(* ===== verification/Hash.v ===== *)
(** * Hashes: crates/core/src/hash.rs and crates/core/src/transcript/hash.rs

    Hash values in a fixed array, hash algorithms as objects, the provider
    that looks them up by identifier, and plaintext hash commitments.  The
    digest functions come from third-party crates and are the interface
    [Digests]. *)

From Stdlib Require Import ZArith Lia.
From stdpp Require Import base tactics decidable option list numbers gmap.
From S2P Require Import Prelude RangeSet Transcript.

Open Scope nat_scope.

Definition MAX_LEN : nat := 64.

(** [HashAlgId(u8)]. *)
Abbreviation HashAlgId := Z.
Definition SHA256 : HashAlgId := 1%Z.
Definition BLAKE3 : HashAlgId := 2%Z.
Definition KECCAK256 : HashAlgId := 3%Z.
Definition HashAlgId_new (id : Z) : result unit HashAlgId :=
  _ ← assert (128 <=? id)%Z; mret id.

Record Hash := mkHash { h_value : list byte; h_len : nat }.

#[global] Instance Hash_eq_dec : EqDecision Hash.
Proof. solve_decision. Defined.

Definition Hash_default : Hash := mkHash (replicate MAX_LEN Byte.x00) 0.
(** [None] is the panic of [assert!(value.len() <= MAX_LEN)]. *)
Definition Hash_new (value : list byte) : option Hash :=
  if length value <=? MAX_LEN
  then Some (mkHash (splice (replicate MAX_LEN Byte.x00) 0 value) (length value)) else None.
Definition Hash_as_bytes (h : Hash) : list byte := take (h_len h) (h_value h).

(** [TryFrom<Vec<u8>>], [From<Hash> for Vec<u8>]. *)
Inductive HashTooLong := HashTooLong_.
Definition Hash_try_from (value : list byte) : result HashTooLong Hash :=
  if MAX_LEN <? length value then Err HashTooLong_
  else Ok (mkHash (splice (replicate MAX_LEN Byte.x00) 0 value) (length value)).
Definition Hash_into (h : Hash) : list byte := take (h_len h) (h_value h).

(** [Serialize] emits the used bytes; [visit_seq] stores them one by one and
    fails on the 65th. *)
Definition Hash_serialize (h : Hash) : list byte := take (h_len h) (h_value h).
Fixpoint visit_seq (elems : list byte) (value : list byte) (len : nat) : result nat Hash :=
  match elems with
  | [] => Ok (mkHash value len)
  | b :: elems =>
      if MAX_LEN <=? len then Err len else visit_seq elems (<[len := b]> value) (S len)
  end.
Definition Hash_deserialize (elems : list byte) : result nat Hash :=
  visit_seq elems (replicate MAX_LEN Byte.x00) 0.

Record TypedHash := mkTypedHash { th_alg : HashAlgId; th_value : Hash }.
#[global] Instance TypedHash_eq_dec : EqDecision TypedHash.
Proof. solve_decision. Defined.

(** ** Algorithms and provider *)

(** [dyn HashAlgorithm]; [None] is a panic of the implementation. *)
Record HashAlgorithm := mkHashAlgorithm {
  ha_id : HashAlgId;
  ha_hash : list byte -> option Hash;
  ha_hash_prefixed : list byte -> list byte -> option Hash }.

(** The digests of the sha2, blake3 and tiny-keccak crates: feeding a hasher
    in pieces gives the digest of the concatenation, 32 bytes long. *)
Class Digests := {
  sha256_digest : list byte -> list byte;
  blake3_digest : list byte -> list byte;
  keccak256_digest : list byte -> list byte }.
Class DigestsOk `{Digests} := {
  sha256_len : forall x, length (sha256_digest x) = 32;
  blake3_len : forall x, length (blake3_digest x) = 32;
  keccak256_len : forall x, length (keccak256_digest x) = 32 }.

Definition Sha256 `{Digests} : HashAlgorithm := {|
  ha_id := SHA256;
  ha_hash := fun data => Hash_new (sha256_digest data);
  ha_hash_prefixed := fun prefix data => Hash_new (sha256_digest (prefix ++ data)) |}.
Definition Blake3 `{Digests} : HashAlgorithm := {|
  ha_id := BLAKE3;
  ha_hash := fun data => Hash_new (blake3_digest data);
  ha_hash_prefixed := fun prefix data => Hash_new (blake3_digest (prefix ++ data)) |}.
Definition Keccak256 `{Digests} : HashAlgorithm := {|
  ha_id := KECCAK256;
  ha_hash := fun data => Hash_new (keccak256_digest data);
  ha_hash_prefixed := fun prefix data => Hash_new (keccak256_digest (prefix ++ data)) |}.

Abbreviation HashProvider := (gmap Z HashAlgorithm).
Inductive HashProviderError := UnknownAlgorithm (id : HashAlgId).

Definition HashProvider_default `{Digests} : HashProvider :=
  <[KECCAK256 := Keccak256]> (<[BLAKE3 := Blake3]> (<[SHA256 := Sha256]> ∅)).
Definition set_algorithm (p : HashProvider) (id : HashAlgId) (alg : HashAlgorithm) : HashProvider :=
  <[id := alg]> p.
Definition provider_get (p : HashProvider) (id : HashAlgId) : result HashProviderError HashAlgorithm :=
  ok_or (UnknownAlgorithm id) (p !! id).

(** ** Plaintext hashes *)

Record Blinder := mkBlinder { blinder_bytes : list byte }.

(** [H(msg | blinder)]; [None] is a panic. *)
Definition hash_plaintext (hasher : HashAlgorithm) (msg : list byte) (blinder : Blinder)
    : option TypedHash :=
  v ← ha_hash_prefixed hasher msg (blinder_bytes blinder);
  Some (mkTypedHash (ha_id hasher) v).

Section PlaintextHashes.
Context {RS : RangeSets}.

Record PlaintextHash := mkPlaintextHash {
  ph_direction : Direction; ph_idx : RangeSet; ph_hash : TypedHash }.
Record PlaintextHashSecret := mkPlaintextHashSecret {
  phs_direction : Direction; phs_idx : RangeSet; phs_alg : HashAlgId; phs_blinder : Blinder }.

#[global] Instance PlaintextHash_eq_dec : EqDecision PlaintextHash.
Proof. solve_decision. Defined.
End PlaintextHashes.

(** ** Laws *)

Definition Hash_wf (h : Hash) : Prop :=
  h_len h <= MAX_LEN /\ length (h_value h) = MAX_LEN /\
  drop (h_len h) (h_value h) = replicate (MAX_LEN - h_len h) Byte.x00.

Lemma Hash_pad h :
  Hash_wf h -> splice (replicate MAX_LEN Byte.x00) 0 (take (h_len h) (h_value h)) = h_value h.
Proof.
  intros (Hl & Hd & Hz). unfold splice.
  rewrite length_take, Nat.min_l, drop_replicate by lia. rewrite take_0, app_nil_l.
  change (0 + h_len h) with (h_len h). by rewrite <-Hz, take_drop.
Qed.

Lemma visit_seq_spec elems : forall pre,
  length pre <= MAX_LEN ->
  visit_seq elems (pre ++ replicate (MAX_LEN - length pre) Byte.x00) (length pre) =
    if length pre + length elems <=? MAX_LEN
    then Ok (mkHash ((pre ++ elems) ++ replicate (MAX_LEN - length (pre ++ elems)) Byte.x00)
               (length (pre ++ elems)))
    else Err MAX_LEN.
Proof.
  induction elems as [|b elems IH]; intros pre Hp; cbn [visit_seq].
  - rewrite app_nil_r, Nat.add_0_r. by rewrite (proj2 (Nat.leb_le _ _) Hp).
  - destruct (Nat.leb_spec MAX_LEN (length pre)) as [Hge|Hlt].
    + assert (length pre = MAX_LEN) as -> by lia.
      destruct (Nat.leb_spec (MAX_LEN + length (b :: elems)) MAX_LEN); [cbn [length] in *; lia|done].
    + assert (MAX_LEN - length pre = S (MAX_LEN - length (pre ++ [b]))) as -> by (len).
      cbn [replicate]. rewrite insert_app_mid.
      change (b :: replicate (MAX_LEN - length (pre ++ [b])) Byte.x00)
        with ([b] ++ replicate (MAX_LEN - length (pre ++ [b])) Byte.x00).
      rewrite app_assoc. replace (S (length pre)) with (length (pre ++ [b])) by len.
      rewrite IH by len. replace ((pre ++ [b]) ++ elems) with (pre ++ b :: elems) by (by rewrite <-app_assoc).
      replace (length (pre ++ [b]) + length elems) with (length pre + length (b :: elems)) by len.
      done.
Qed.

Lemma Hash_deserialize_eq bs :
  Hash_deserialize bs =
    if length bs <=? MAX_LEN
    then Ok (mkHash (bs ++ replicate (MAX_LEN - length bs) Byte.x00) (length bs))
    else Err MAX_LEN.
Proof. exact (visit_seq_spec bs [] (le_0_n _)). Qed.

Lemma pad_wf bs : length bs <= MAX_LEN ->
  Hash_wf (mkHash (bs ++ replicate (MAX_LEN - length bs) Byte.x00) (length bs)).
Proof.
  intros Hl. split_and!; cbn [h_len h_value]; [done|len|]. by rewrite drop_app_length.
Qed.

Lemma Hash_wf_eq h : Hash_wf h ->
  h = mkHash (Hash_as_bytes h ++ replicate (MAX_LEN - length (Hash_as_bytes h)) Byte.x00)
        (length (Hash_as_bytes h)).
Proof.
  intros (Hl & Hd & Hz). unfold Hash_as_bytes. destruct h as [v n]. cbn [h_len h_value] in *.
  rewrite length_take, Nat.min_l, <-Hz, take_drop by lia. done.
Qed.

(** The digest values of the three built-in algorithms are determined by their
    bytes, so equal hashes mean equal digests. *)
Lemma Hash_new_inj a b h : Hash_new a = Some h -> Hash_new b = Some h -> a = b.
Proof.
  unfold Hash_new. destruct (length a <=? MAX_LEN); [|done]. destruct (length b <=? MAX_LEN); [|done].
  intros [= <-] [= Hv Hl]. unfold splice in Hv. rewrite !take_0, !app_nil_l in Hv.
  by apply app_inj_1 in Hv as [-> _].
Qed.

(** Two different inputs with the same hash. *)
Definition collides (hasher : HashAlgorithm) (x b y b' : list byte) : Prop :=
  x ++ b <> y ++ b' /\
  exists v, ha_hash_prefixed hasher x b = Some v /\ ha_hash_prefixed hasher y b' = Some v.

Definition provider_ok (p : HashProvider) : Prop := forall id h, p !! id = Some h -> ha_id h = id.

Lemma HashProvider_default_ok `{Digests} : provider_ok HashProvider_default.
Proof.
  intros id h. unfold HashProvider_default.
  rewrite !lookup_insert_Some, lookup_empty. naive_solver.
Qed.

(** a hash value decodes from any byte string of at most 64 bytes, and only
    from those; the decoded value is padded with zeros and re-encodes to the
    same bytes, and decoding inverts encoding. *)
Theorem hash_serde_exact bs :
  match Hash_deserialize bs with
  | Ok h => length bs <= MAX_LEN /\ Hash_wf h /\ Hash_serialize h = bs /\ Hash_try_from bs = Ok h /\
      forall h', Hash_wf h' -> Hash_serialize h' = bs -> h' = h
  | Err n => n = MAX_LEN /\ MAX_LEN < length bs
  | Panic => False
  end.
Proof.
  rewrite Hash_deserialize_eq. destruct (Nat.leb_spec (length bs) MAX_LEN) as [Hl|Hl]; [|done].
  split_and!; [done|by apply pad_wf| | |].
  - unfold Hash_serialize. cbn [h_len h_value]. apply take_app_length.
  - unfold Hash_try_from. destruct (Nat.ltb_spec MAX_LEN (length bs)); [lia|].
    unfold splice. rewrite take_0, app_nil_l. cbn [Nat.add]. by rewrite drop_replicate.
  - intros h' Hw <-. by apply Hash_wf_eq.
Qed.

Problem description:
Your answer should be a single number: how many lines of the listing hold the string "crates".

Exercise response:
3